Re: [RFC] Add per-socket weight support for multi-socket systems in weighted interleave

linux-mm.kvack.org archive mirror
 help / color / mirror / Atom feed

From: Rakie Kim <rakie.kim@sk.com>
To: Gregory Price <gourry@gourry.net>
Cc: joshua.hahnjy@gmail.com, akpm@linux-foundation.org,
	linux-mm@kvack.org, linux-kernel@vger.kernel.org,
	linux-cxl@vger.kernel.org, dan.j.williams@intel.com,
	ying.huang@linux.alibaba.com, kernel_team@skhynix.com,
	honggyu.kim@sk.com, yunjeong.mun@sk.com,
	Rakie Kim <rakie.kim@sk.com>
Subject: Re: [RFC] Add per-socket weight support for multi-socket systems in weighted interleave
Date: Mon, 12 May 2025 17:22:50 +0900	[thread overview]
Message-ID: <20250512082257.263-1-rakie.kim@sk.com> (raw)
In-Reply-To: <aB2Xh4jEqpSTuvsi@gourry-fedora-PF4VCD3F>

On Fri, 9 May 2025 01:49:59 -0400 Gregory Price <gourry@gourry.net> wrote:
> On Fri, May 09, 2025 at 11:30:26AM +0900, Rakie Kim wrote:
> > 
> > Scenario 1: Adapt weighting based on the task's execution node
> > A task prefers only the DRAM and locally attached CXL memory of the
> > socket on which it is running, in order to avoid cross-socket access and
> > optimize bandwidth.
> > - A task running on CPU0 (node0) would prefer DRAM0 (w=3) and CXL0 (w=1)
> > - A task running on CPU1 (node1) would prefer DRAM1 (w=3) and CXL1 (w=1)
> ... snip ...
> > 
> > However, Scenario 1 does not depend on such information. Rather, it is
> > a locality-preserving optimization where we isolate memory access to
> > each socket's DRAM and CXL nodes. I believe this use case is implementable
> > today and worth considering independently from interconnect performance
> > awareness.
> > 
> 
> There's nothing to implement - all the controls exist:
> 
> 1) --cpunodebind=0
> 2) --weighted-interleave=0,2
> 3) cpuset.mems
> 4) cpuset.cpus

Thank you again for your thoughtful response and the detailed suggestions.

As you pointed out, it is indeed possible to construct node-local memory
allocation behaviors using the existing interfaces such as --cpunodebind,
--weighted-interleave, cpuset.mems, and cpuset.cpus. I appreciate you
highlighting that path.

However, what I am proposing in Scenario 1 (Adapt weighting based on the
task's execution node) is slightly different in intent.

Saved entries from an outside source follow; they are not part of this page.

(* ===== verification/RlcAmTimers.v ===== *)
(** * RLC AM: timers and re-establishment of a whole entity

    [check_t_poll_retransmit] moves the segments of the SDU at the head of the
    wait list to the retransmit list; [nr_rlc_entity_am_set_time] runs both
    timers; [nr_rlc_entity_am_reestablishment] resets the two sides. *)

From S2P Require Import Prelude TimeStat RlcPdu RlcSdu RlcRxManager RlcEntity RlcAm.
From S2P Require Import RlcAmStatus RlcAmControl RlcAmRx RlcAmRxSpec RlcAmTx RlcAmTxInv.
From S2P Require Import RlcAmTxSpec RlcAmControlSpec RlcAmOrder RlcAmStatusSearch.
From S2P Require Import RlcAmStatusSpec.

Module AmTimers.
Import Entity Am AmTx AmTxInv.

(** What the poll timer leaves alone. *)
Definition poll_frame (e : t) :=
  (rx_part e, base e, tx_size e, tx_maxsize e, max_retx_threshold e, status_triggered e,
   (t_status_prohibit e, t_status_prohibit_start e, poll_sn e)).

(** The segment has the SN [vsn]. *)
Definition has_sn (e : t) (vsn : Z) (s : Seg.t) : Prop :=
  exists d, Store.sdus (st e) !! Seg.sdu s = Some d /\ Sdu.sn d = vsn.

(** A segment goes from the wait list to the retransmit list. *)
Lemma mem_to_retx e s rest r r' lost :
  mem e (s :: rest) (r ++ lost) -> r' ≡ₚ s :: r ->
  mem (upd_common (add_bs_retx (pdu_size e s)) {| e with wait_list := rest; retransmit_list := r' |})
    rest (r' ++ lost).
Proof.
  intros Hm Hr.
  assert (Hp : tx_list e ++ rest ++ r' ++ lost ≡ₚ tx_list e ++ (s :: rest) ++ r ++ lost)
    by (rewrite Hr; solve_Permutation).
  apply (mem_shrink e _ (s :: rest) _ (r ++ lost)); try done; try apply Hm.
  - rewrite Hp. apply Hm.
  - eapply Store.related_sub; [|apply AmTxSpec.related_refl, Hm]. intros x. simpl. by rewrite Hp.
  - rewrite Hr. set_solver.
  - simpl. rewrite (m_retx _ _ _ Hm), (zsum_perm _ _ _ (Permutation_app_tail lost Hr)). simpl. lia.
Qed.

Lemma retransmit_loop_ok vsn l : forall e lost,
  mem e l (retransmit_list e ++ lost) -> wait_list e = l -> wait_end e = Store.tail_of l ->
  exists e' moved, retransmit_sn_loop e l vsn = Ok e' /\ wf e' lost
    /\ poll_frame e' = poll_frame e /\ trace (common e') = trace (common e) /\ st e' = st e
    /\ l = moved ++ wait_list e' /\ retransmit_list e' ≡ₚ moved ++ retransmit_list e
    /\ Forall (has_sn e vsn) moved
    /\ (forall s q, wait_list e' = s :: q -> ~ has_sn e vsn s)
    /\ (sorted e (retransmit_list e) -> sorted e (retransmit_list e')).
Proof.
  induction l as [|s rest IH]; intros e lost Hm Hl He.
  { exists e, []. split; [done|]. split; [by split; rewrite Hl|].
    by rewrite Hl. }
  pose proof (m_store _ _ _ Hm) as Hst.
  destruct (Store.deref_ok _ _ s Hst) as (d & Hd & L & _); [set_solver|].
  cbn [retransmit_sn_loop]. rewrite Hd, res_bind_unfold.
  destruct (Z.eqb_spec (Sdu.sn d) vsn) as [Hsn|Hsn].
  2: { exists e, []. split; [done|]. split; [by split; rewrite Hl|]. rewrite Hl. split_and!; try done.
       intros s' q [= <- <-] (d' & L' & E'). congruence. }
  cbv zeta. set (e1 := upd_common _ _).
  assert (H1 : retransmit_list e1 = retransmit_list e /\ st e1 = st e /\ sn_modulus e1 = sn_modulus e
    /\ poll_frame e1 = poll_frame e /\ trace (common e1) = trace (common e)
    /\ wait_end e1 = match rest with [] => None | _ => wait_end e end) by done.
  destruct H1 as (R1 & S1 & M1 & F1 & T1 & We1).
  destruct (AmTxSpec.list_add_ok e1 s d (retransmit_list e)) as (l1 & l2 & E1 & Er & _ & Hs1).
  { rewrite S1. apply Forall_forall. intros x Hx.
    destruct (Store.deref_ok _ _ x Hst) as (dx & _ & Lx & _); [set_solver|]. eauto. }
  { by rewrite S1. }
  rewrite R1, E1, res_bind_unfold. set (e2 := {| e1 with retransmit_list := l1 ++ s :: l2 |}).
  assert (Hr : retransmit_list e2 ≡ₚ s :: retransmit_list e).
  { simpl. rewrite Er. solve_Permutation. }
  destruct (IH e2 lost) as (e' & moved & E' & Hwf & F & T & S & El & Hr' & Hmv & Hstop & Hs2).
  - pose proof (mem_to_retx e s rest _ _ lost Hm Hr) as Hm2.
    apply (AmTxSpec.mem_ext _ e2) in Hm2; try done. apply Hm.
  - done.
  - simpl. rewrite He. apply Store.tail_of_tail.
  - rewrite E'. exists e', (s :: moved). split; [done|]. split; [done|].
    split; [by rewrite F|]. split; [by rewrite T|]. split; [by rewrite S|].
    split; [by rewrite El|]. split; [rewrite Hr', Hr; solve_Permutation|].
    split; [constructor; [by exists d|done]|]. split; [done|]. intros Hs. exact (Hs2 (Hs1 Hs)).
Qed.

(** [t_poll_retransmit] runs out at time [now] with nothing to send, and nothing
    waits for an acknowledgement: the head of the wait list, which is [NULL], is
    to be retransmitted. *)
Definition poll_faults (e : t) (now : Z) : bool :=
  negb (t_poll_retransmit_start e =? 0)
  && (u64 (t_poll_retransmit_start e + t_poll_retransmit e) <? now)
  && check_poll_after_pdu_assembly e
  && match wait_list e with [] => true | _ => false end.

Lemma poll_retransmit_faults e :
  poll_faults e (t_current e) = true -> check_t_poll_retransmit e = Fault NullDeref.
Proof.
  unfold poll_faults, check_t_poll_retransmit. intros H.
  apply andb_true_iff in H as [H Hw]. apply andb_true_iff in H as [H Hc].
  apply andb_true_iff in H as [Hs%negb_true_iff Ht%Z.ltb_lt]. rewrite Hs.
  destruct (Z.leb_spec (t_current e) (u64 (t_poll_retransmit_start e + t_poll_retransmit e))); [lia|].
  simpl orb. cbv iota zeta. change (check_poll_after_pdu_assembly _) with (check_poll_after_pdu_assembly e).
  rewrite Hc. simpl negb. cbv iota. simpl wait_list. by destruct (wait_list e).
Qed.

The idea is to allow tasks to dynamically prefer the DRAM and CXL nodes
attached to the socket on which they are executing without requiring a
fixed execution node or manual nodemask configuration. For instance, if
a task is running on node0, it would prefer node0 and node2; if running
on node1, it would prefer node1 and node3.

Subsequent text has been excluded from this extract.